[Data excerpts]

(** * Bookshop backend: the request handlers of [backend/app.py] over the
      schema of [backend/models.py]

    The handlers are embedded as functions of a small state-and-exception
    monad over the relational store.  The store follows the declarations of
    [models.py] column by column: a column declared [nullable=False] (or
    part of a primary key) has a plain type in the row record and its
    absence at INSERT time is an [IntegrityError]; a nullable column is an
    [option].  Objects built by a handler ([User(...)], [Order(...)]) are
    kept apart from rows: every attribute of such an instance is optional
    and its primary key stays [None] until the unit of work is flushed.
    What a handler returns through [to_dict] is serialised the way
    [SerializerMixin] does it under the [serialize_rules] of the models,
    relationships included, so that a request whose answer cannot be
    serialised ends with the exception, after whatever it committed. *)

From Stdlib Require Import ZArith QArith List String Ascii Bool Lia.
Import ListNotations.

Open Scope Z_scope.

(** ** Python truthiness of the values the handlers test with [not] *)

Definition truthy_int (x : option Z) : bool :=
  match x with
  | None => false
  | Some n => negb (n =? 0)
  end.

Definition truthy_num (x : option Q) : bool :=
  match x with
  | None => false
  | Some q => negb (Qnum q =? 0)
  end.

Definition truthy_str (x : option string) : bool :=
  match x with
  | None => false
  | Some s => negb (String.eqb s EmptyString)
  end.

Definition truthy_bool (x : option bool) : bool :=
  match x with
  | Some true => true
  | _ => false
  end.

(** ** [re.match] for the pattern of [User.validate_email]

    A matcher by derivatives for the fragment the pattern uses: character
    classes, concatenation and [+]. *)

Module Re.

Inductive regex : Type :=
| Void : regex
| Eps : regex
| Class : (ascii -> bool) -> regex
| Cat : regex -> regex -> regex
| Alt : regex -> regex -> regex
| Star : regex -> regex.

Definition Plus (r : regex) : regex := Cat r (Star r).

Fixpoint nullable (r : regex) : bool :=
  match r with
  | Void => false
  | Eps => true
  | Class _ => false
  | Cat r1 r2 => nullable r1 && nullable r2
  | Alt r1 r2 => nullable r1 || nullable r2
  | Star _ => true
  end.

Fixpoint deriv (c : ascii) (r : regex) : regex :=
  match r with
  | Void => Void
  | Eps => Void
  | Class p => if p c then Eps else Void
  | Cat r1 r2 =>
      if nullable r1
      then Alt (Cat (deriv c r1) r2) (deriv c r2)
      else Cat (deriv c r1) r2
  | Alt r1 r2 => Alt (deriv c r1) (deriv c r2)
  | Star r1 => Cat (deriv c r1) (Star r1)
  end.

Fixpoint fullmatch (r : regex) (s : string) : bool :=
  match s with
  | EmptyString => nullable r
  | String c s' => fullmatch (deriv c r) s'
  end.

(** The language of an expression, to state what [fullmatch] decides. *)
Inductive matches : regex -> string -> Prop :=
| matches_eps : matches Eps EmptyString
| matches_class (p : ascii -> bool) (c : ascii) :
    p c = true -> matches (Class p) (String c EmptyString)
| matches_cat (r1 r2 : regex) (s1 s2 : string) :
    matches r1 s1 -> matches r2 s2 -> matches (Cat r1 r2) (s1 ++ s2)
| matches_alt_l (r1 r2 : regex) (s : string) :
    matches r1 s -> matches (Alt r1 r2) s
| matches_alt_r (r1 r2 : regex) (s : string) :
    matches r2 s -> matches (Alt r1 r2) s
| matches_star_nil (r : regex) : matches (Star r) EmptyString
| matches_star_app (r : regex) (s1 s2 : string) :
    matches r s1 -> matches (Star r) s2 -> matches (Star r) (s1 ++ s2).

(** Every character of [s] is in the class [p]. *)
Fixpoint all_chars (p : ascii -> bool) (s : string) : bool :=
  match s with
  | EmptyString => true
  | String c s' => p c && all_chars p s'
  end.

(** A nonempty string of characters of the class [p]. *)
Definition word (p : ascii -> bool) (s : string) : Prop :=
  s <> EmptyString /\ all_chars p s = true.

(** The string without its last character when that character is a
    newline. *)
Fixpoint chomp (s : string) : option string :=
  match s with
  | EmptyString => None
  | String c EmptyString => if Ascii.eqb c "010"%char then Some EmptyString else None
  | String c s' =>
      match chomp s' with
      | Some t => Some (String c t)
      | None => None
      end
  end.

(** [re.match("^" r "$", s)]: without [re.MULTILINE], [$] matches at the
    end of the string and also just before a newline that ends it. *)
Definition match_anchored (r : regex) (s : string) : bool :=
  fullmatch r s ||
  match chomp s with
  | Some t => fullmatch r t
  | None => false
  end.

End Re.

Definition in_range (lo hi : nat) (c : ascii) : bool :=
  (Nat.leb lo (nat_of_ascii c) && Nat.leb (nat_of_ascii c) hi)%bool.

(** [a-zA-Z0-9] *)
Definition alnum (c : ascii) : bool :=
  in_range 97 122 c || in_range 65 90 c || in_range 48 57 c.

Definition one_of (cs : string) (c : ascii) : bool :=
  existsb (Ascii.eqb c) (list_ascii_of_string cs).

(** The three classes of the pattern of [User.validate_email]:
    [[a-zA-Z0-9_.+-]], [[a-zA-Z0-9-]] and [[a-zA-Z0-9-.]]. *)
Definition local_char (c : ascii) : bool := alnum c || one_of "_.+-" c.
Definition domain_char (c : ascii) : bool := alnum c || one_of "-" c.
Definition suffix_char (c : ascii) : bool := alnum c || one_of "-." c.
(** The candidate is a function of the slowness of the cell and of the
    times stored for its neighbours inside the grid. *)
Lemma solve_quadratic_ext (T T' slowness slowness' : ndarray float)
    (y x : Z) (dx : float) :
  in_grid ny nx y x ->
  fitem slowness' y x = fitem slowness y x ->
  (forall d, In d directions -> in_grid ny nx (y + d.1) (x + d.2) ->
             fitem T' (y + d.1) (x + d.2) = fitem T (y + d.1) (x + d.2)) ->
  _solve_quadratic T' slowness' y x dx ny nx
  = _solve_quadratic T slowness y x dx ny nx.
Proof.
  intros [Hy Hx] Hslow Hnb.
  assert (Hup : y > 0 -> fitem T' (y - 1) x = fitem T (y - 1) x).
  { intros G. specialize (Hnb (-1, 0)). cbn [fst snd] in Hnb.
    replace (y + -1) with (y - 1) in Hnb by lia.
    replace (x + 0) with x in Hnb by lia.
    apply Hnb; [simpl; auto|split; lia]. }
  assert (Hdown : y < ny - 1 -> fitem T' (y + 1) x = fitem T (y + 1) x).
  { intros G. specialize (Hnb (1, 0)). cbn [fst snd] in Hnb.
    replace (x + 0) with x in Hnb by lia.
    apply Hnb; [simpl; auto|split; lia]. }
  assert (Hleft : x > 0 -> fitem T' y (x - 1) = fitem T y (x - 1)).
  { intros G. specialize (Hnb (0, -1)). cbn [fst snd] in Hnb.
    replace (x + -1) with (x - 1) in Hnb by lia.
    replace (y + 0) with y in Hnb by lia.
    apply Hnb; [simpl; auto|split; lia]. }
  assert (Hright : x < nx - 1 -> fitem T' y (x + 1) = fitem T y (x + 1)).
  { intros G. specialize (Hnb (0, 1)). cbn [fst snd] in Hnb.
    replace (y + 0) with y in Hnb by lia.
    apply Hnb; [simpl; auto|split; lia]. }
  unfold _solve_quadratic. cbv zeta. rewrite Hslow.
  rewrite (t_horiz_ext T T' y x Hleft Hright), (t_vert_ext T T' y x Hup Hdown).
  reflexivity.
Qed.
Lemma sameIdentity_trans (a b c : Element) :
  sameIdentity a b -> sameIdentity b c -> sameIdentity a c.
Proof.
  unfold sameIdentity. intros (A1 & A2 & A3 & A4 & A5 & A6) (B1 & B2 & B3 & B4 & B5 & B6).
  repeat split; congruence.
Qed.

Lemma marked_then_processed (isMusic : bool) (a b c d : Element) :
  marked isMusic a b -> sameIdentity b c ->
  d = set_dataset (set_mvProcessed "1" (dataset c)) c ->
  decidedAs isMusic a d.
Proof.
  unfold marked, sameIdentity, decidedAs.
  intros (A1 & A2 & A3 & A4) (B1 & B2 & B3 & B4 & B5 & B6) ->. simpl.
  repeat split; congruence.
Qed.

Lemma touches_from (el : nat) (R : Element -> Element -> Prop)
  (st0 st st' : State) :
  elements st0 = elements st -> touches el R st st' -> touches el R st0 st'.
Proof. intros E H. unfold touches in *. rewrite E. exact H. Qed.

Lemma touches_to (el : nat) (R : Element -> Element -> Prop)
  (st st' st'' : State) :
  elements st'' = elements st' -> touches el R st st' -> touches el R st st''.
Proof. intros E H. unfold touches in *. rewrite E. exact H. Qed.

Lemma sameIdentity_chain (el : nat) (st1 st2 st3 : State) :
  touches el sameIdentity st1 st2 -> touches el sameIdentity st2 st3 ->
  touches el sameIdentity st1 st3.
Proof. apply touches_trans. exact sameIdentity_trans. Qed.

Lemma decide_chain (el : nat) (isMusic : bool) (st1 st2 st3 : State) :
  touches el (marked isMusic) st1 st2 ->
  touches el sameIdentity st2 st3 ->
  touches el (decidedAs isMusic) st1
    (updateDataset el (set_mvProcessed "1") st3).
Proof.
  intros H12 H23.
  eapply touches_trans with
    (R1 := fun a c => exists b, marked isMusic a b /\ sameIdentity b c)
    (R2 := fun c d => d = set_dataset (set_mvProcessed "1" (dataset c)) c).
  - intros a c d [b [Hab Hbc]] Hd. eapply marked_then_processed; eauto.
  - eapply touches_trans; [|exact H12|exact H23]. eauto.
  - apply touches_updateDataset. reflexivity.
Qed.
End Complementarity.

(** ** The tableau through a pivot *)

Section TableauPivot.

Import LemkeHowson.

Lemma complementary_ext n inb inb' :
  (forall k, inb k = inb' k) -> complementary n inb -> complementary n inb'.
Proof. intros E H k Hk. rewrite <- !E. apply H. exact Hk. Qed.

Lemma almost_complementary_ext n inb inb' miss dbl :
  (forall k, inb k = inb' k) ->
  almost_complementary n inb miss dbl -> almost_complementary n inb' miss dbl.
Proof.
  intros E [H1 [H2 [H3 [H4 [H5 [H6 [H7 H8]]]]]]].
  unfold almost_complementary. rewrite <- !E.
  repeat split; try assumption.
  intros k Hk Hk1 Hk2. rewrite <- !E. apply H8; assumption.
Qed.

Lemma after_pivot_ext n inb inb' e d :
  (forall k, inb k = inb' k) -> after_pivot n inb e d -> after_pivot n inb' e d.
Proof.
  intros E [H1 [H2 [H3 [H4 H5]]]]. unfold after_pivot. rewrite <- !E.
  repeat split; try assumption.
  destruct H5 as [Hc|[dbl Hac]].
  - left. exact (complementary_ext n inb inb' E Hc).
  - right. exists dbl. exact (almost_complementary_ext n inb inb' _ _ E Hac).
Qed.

● How to complete this task
From the data above, output only the lines between the line containing "Open Scope Z_scope." and the line containing "(Qnum q =? 0)", inclusive, exactly as written.

● Answer to this exercise
Open Scope Z_scope.

(** ** Python truthiness of the values the handlers test with [not] *)

Definition truthy_int (x : option Z) : bool :=
  match x with
  | None => false
  | Some n => negb (n =? 0)
  end.

Definition truthy_num (x : option Q) : bool :=
  match x with
  | None => false
  | Some q => negb (Qnum q =? 0)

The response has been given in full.